Surf Fans Meet Idols at Unsound

Red Bull team signs autographs at East End shop.

Justin Bieber is so yesterday. At least that was 14-year-old Brooke Lowenfels’s sentiment on Sunday, when she met her idol, Julian Wilson, whose posters are plastered across her bedroom walls.

Wilson was one of five pro surfers who autographed posters and fans’ surfboards and clothing at Unsound Surf, a Long Beach surf shop that sponsored the trials for the Quiksilver Pro New York surf competition earlier that day. He signed Brooke’s baseball cap and posed for pictures with her.

“It’s amazing,” Brooke said immediately after meeting Wilson. “I’m speechless.”

Wilson joined fellow Australian Mick Fanning, Michael Bourez of Haiti, Travis Rice of Wyoming and John Jackson of California, a surf team sponsored by Red Bull, at the autograph session in the back yard of the East End surf shop that was teeming with fans.

“It’s been cool,” Wilson said about his first visit to New York. “Everyone’s been so welcoming.” About the Long Beach surf, he noted: “I’m surprised at how warm the water is up here.”

Brooke became interest in surfing and Wilson through her friend Chandler Gregor, who was the first to have a crush on him.
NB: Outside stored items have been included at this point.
(** * Quotation Desktop: data-access layer, reports and financial rules

    A shallow embedding of the storage service ([src/lib/storage.ts]), of the
    item editing and the totals of the quotation pages ([NewQuotation],
    [EditQuotation], [ViewQuotation]), of the dashboard's profit figure
    ([Index]) and of the report aggregation ([ReportsIndex]), followed by the
    properties the specification states about them.

    Modelling conventions.
    - A quantity, a price or an amount is an integer of [Z], on which the
      arithmetic of doubles is exact below 2^53.  The one formula that
      divides (the percentage discount of the view and edit pages) is
      computed in [Q].  A number that is parsed from text, counted up or
      printed (quotation numbers, the amount fields of the forms) is a
      [double], with the rounding of [parseInt], [parseFloat] and [+].
    - A string is a [string] of bytes; [toLowerCase] and the white space of
      [parseInt] are modelled on their ASCII part.
    - A JSON collection file is a list of records; the nine files together
      form the [Store], which every operation of the storage service takes
      and returns.  Reads and writes of the file store succeed.
    - The values of [crypto.randomUUID()], of [now()], of the current year
      and of date parsing are inputs of the operations that use them.  Where
      an array is sorted by a time that may be [NaN], the model gives the
      order only when the language fixes it ([Determined]).
    - [null] and [undefined] are [None].
    - Each page component is a module, so that its constants keep the names
      they have in the source. *)

From Stdlib Require Import ZArith List String Ascii Bool Lia.
From Stdlib Require Import Permutation Sorted QArith.
Import ListNotations.

Open Scope string_scope.
Open Scope Z_scope.

(** ** Data model ([src/types/database.ts]) *)

Inductive BudgetType : Type := korek_communication | ma.
Inductive CurrencyType : Type := usd | iqd.
Inductive QuotationStatus : Type := draft | pending | rejected | approved | invoiced.
Inductive DocumentType : Type := doc_quotation | doc_invoice | doc_other.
In April 2010, the two girls were part of group of students at Long Beach Middle School who collected 27,000 pounds of food during a Thanksgiving food drive contest and won a private show with Justin Bieber. On Sunday, Chandler, now a member of the surf team at Long Beach High School, was very excited to meet Wilson.  

“I was shaking,” the 15-year-old said. “One of the most amazing things ever.”

The autograph session at Unsound was the next in a series that surfers have done throughout Long Beach. Maritime Surf, a shop on West Park Avenue, hosted another team of surfers for an autograph signing that drew a sizable crowd Saturday.

“The people are awesome,” Fanning said about his time in Long Beach. “It’s great to come to a place and people are so stoked.”

Jackson expressed a thought that other top surfers seem to share as they participate in the first big surfing competition on the East Coast.

“I started to imagine what a beach would be like in a big city,” he said. “But it has the full beach vibe.”